There’s a flurry of activity when projects kick off, resources have to be marshalled and often teams need to be informed of a good deal of information around the thinking behind the work at hand.  As that ship leaves port upon its venture for treasure (aaargh!), point to point conversations are difficult to manage across a sizable group.

Louie Wittgenstein


For companies on the move, it raises the ever present question of how to scale agile practices.  For smaller teams in the same room or space, these conversations often go on in the open.  But as you delegate tasks and a set of leads begins to occupy their own time managing tasks and activities others don’t have regular exposure to, you can start to run into problems.

The start of a project is significant.  It’s where plans meet action, where the rubber meets the road.  You may notice one symptom of project failure when problems arise, decisions are made and after a few cycles the original aims and expectations get modified or lost.  Team members regardless of role are left wondering, “Why are we doing this?”

Fail to establish a clear set of facts about the state of affairs at the beginning of a project and you can kiss many things good bye.

What things?

Accountability, the ability to gauge plan vs reality, a distinction between assumptions and truth, feedback cycles that would support continual improvement across various roles and the ability for an organisation to improve its effectiveness in managing its own investments in a development effort.

As agile organizations scale, groups of people can often fall prey to the same pitfalls that the basic agile techniques work to avoid.  Techniques that were effective in small groups lose their impact as people bring old but trusted behaviours to new situations.  For example, I’ve not been a fan of scrum of scrums and have found them to be less effective as the mental maps—the views of the state of affairs—across participants are not aligned.  I’ve witnessed numerous cases where a group of people can earnestly agree around a table and then go off to work independently at cross purposes.

What to do about it

Establish a core set of facts. Agree on the state of affairs at any one time.  Start by asking the basic questions and make sure you can construct a view of the basic answers.  For example, each PM has their own check list of essential questions they ask to gauge the viability of a project.

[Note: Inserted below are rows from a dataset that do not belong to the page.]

(** ** Clients of the allocator

    [held] are the pages handed out: a client takes pages, gives back pages it
    holds, and writes to pages it holds. *)
Inductive kstep (kend : Z) : kmem * list Z -> kmem * list Z -> Prop :=
  | kstep_alloc s held p s' : kalloc s = Ok p s' -> p ≠ 0 -> kstep kend (s, held) (s', p :: held)
  | kstep_none s held s' : kalloc s = Ok 0 s' -> kstep kend (s, held) (s', held)
  | kstep_free s held p held' s' :
      held ≡ₚ p :: held' -> kfree kend p s = Ok tt s' -> kstep kend (s, held) (s', held')
  | kstep_write s held m' :
      same_except held (ram s) m' -> kstep kend (s, held) (s <| ram := m' |>, held).

(** Free and held pages together are all pages, each once. *)
Definition split_ok (kend : Z) (sh : kmem * list Z) : Prop :=
  exists ps, kmem_ok kend sh.1 ps ∧ ps ++ sh.2 ≡ₚ all_pages kend.

Section clients.
Context (kend : Z) (Hkend : 0 < kend <= PHYSTOP - PGSIZE).

Lemma all_pages_spec p :
  p ∈ all_pages kend <-> p mod PGSIZE = 0 ∧ kend <= p <= PHYSTOP - PGSIZE.
Proof using Hkend.
  unfold all_pages. assert (0 <= kend <= 2 ^ 63) by (unfold PHYSTOP, KERNBASE, PGSIZE in *; lia).
  assert (H12 : PHYSTOP mod PGSIZE = 0) by done.
  assert (Hr : PGROUNDUP kend mod PGSIZE = 0 ∧ kend <= PGROUNDUP kend < kend + PGSIZE).
  { rewrite PGROUNDUP_eq by done. unfold PGSIZE. split; [apply Z.mod_mul; lia|]. Z.div_mod_to_equations. lia. }
  rewrite in_pages_from by apply Hr. destruct Hr as [Hr Hr'].
  pose proof Hkend as Hk. revert Hr Hr' Hk H12. generalize (PGROUNDUP kend) PHYSTOP. unfold PGSIZE.
  intros r t Hr Hr' Hk Ht.
  rewrite Z2Nat.id by (apply Z.div_pos; Z.div_mod_to_equations; lia).
  split; intros [Hp ?]; (split; [done|]); Z.div_mod_to_equations; lia.
Qed.

Lemma all_pages_nodup : NoDup (all_pages kend).
Proof using Hkend.
  unfold all_pages. generalize (Z.to_nat ((PHYSTOP - PGROUNDUP kend) / PGSIZE)). generalize (PGROUNDUP kend).
  assert (Hge : forall n p q, q ∈ pages_from n p -> p <= q).
  { induction n as [|n IH]; intros p q; cbn [pages_from]; [by intros ?%elem_of_nil|].
    intros [Hq%IH | ->%list_elem_of_singleton]%elem_of_app; unfold PGSIZE in *; lia. }
  intros p n. revert p. induction n as [|n IH]; intros p; cbn [pages_from]; [constructor|].
  apply NoDup_app. split_and!; [apply IH| |apply NoDup_singleton].
  intros q Hq%Hge ->%list_elem_of_singleton. unfold PGSIZE in *; lia.
Qed.

Lemma split_pages (sh : kmem * list Z) : split_ok kend sh -> NoDup sh.2 ∧ (forall p, p ∈ sh.2 -> page_ok kend p).
Proof using Hkend.
  intros (ps & _ & Hall). assert (Hn := all_pages_nodup). rewrite <- Hall in Hn.
  apply NoDup_app in Hn as (_ & _ & Hn). split; [done|]. intros p Hp.
  assert (p ∈ all_pages kend) as [? ?]%all_pages_spec by (rewrite <- Hall; apply elem_of_app; by right).
  unfold PGSIZE in *. split; [done|lia].
Qed.

Lemma split_free (held ps : list Z) p : ps ++ held ≡ₚ all_pages kend -> p ∈ held -> p ∉ ps.
Proof using Hkend.
  intros Hall Hp Hin. assert (Hn := all_pages_nodup). rewrite <- Hall in Hn.
  apply NoDup_app in Hn as (_ & Hn & _). by apply (Hn p).
Qed.

Lemma kstep_split sh sh' : kstep kend sh sh' -> split_ok kend sh -> split_ok kend sh'.
Proof using Hkend.
  intros Hstep Hsplit. pose proof (split_pages _ Hsplit) as [_ Hheld]. destruct Hsplit as (ps & Hok & Hall).
  destruct Hstep as [s held p s' Hk Hp|s held s' Hk|s held p held' s' Heq Hk|s held m' Hs]; simpl in *.
  - destruct ps as [|q ps]; [rewrite (kalloc_empty kend s Hok) in Hk; by simplify_eq|].
    destruct (kalloc_ok kend ltac:(lia) s q ps Hok) as (s1 & H1 & Hok1 & _).
    rewrite H1 in Hk. simplify_eq. exists ps. split; [done|]. simpl. rewrite <- Hall. symmetry. apply Permutation_middle.
  - destruct ps as [|q ps]; [rewrite (kalloc_empty kend s Hok) in Hk; simplify_eq; by exists []|].
    destruct (kalloc_ok kend ltac:(lia) s q ps Hok) as (s1 & H1 & _ & [_ Hq] & _). rewrite H1 in Hk. simplify_eq. lia.
  - assert (p ∈ held) by (rewrite Heq; left).
    destruct (kfree_ok kend ltac:(lia) s ps p Hok) as (s1 & H1 & Hok1 & _).
    { by apply Hheld. } { eapply (split_free held); done. }
    rewrite H1 in Hk. simplify_eq. exists (p :: ps). split; [done|]. simpl. rewrite <- Hall, Heq.
    apply Permutation_middle.
  - exists ps. split; [|done]. destruct Hok as [Hl Hc Hn Hps]. split; simpl; try done.
    eapply chain_same; [exact Hs| | |exact Hc].
    + apply Forall_app. split; [by eapply pages_aligned|]. apply (pages_aligned kend), Forall_forall. apply Hheld.
    + intros p Hp Hp'. by eapply (split_free held).
Qed.

Lemma kstep_run sh sh' : rtc (kstep kend) sh sh' -> split_ok kend sh -> split_ok kend sh'.
Proof using Hkend. induction 1; eauto using kstep_split. Qed.
End clients.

In the early phases of project conception, these might entail questions like:

  • Do we know why we are doing something?
  • Is there a singular aim or is our perceived benefit multi-faceted?

At the lead up to kickoff these might include:

  • Are skills of the team matched to the task at hand?
  • Have we been realistic about capacity (holidays, training, etc)?
  • Are teams ready to sign up to and deliver upon commitments?
  • What are the anticipated blockers?

And, regardless of role, there are questions common across stakeholders—for anyone who has an interest, stake or dependency on the outputs:

  • How big is the pile of work? (the backlog)
  • How fast can a team move through it? (velocity projections)
  • What chunks will be addressed first? (milestones or release plan)
  • When do we think it will deliver?
  • When will the outputs be used and begin to prove value?

Our Approach

At Caplin, we leverage the concept of incremental planning. Our approach is adaptive and solves the issue at hand without a heavy amount of process.  We’ve just gone through the kick-off of a large program composed of many different projects. To manage this, we’ve created a kickoff dashboard where an initial plan can be viewed against a revised plan as we learn and discover.

Fred Neetcha

How did we build it?  We started by asking the basic questions to check for ourselves whether we had the answers.  It was an essential first step where, the more we gathered this basic info, the more productive our discussions as a group became.

After you have established this agreed upon set of facts, what do you do next?  Argue! 

Have a vibrant exchange of ideas that evaluates alternatives and works to select the best one.  Remember to do this as a group and to speak to an agreed upon established set of facts. When these facts and agreements are not present often it can seem like conversations go one with no resolution and you feel like you are trapped within the eternal recurrence of the same.  The next time you feel this happening sit back and take a moment to ask yourself how much of the discussion is conflict over the state of affairs and what portion is a discussion of what to do about it.


Many agile practices are about having the right conversation at the right time and at the appropriate level of detail.  Many techniques are simple.  When your organisation scales and people are relocated out of earshot to what used to be a group conversation, the next simple step you can take is to have that quick conversation to agree on the state of affairs. The key is to remember to ensure that there is this preliminary agreement across your group.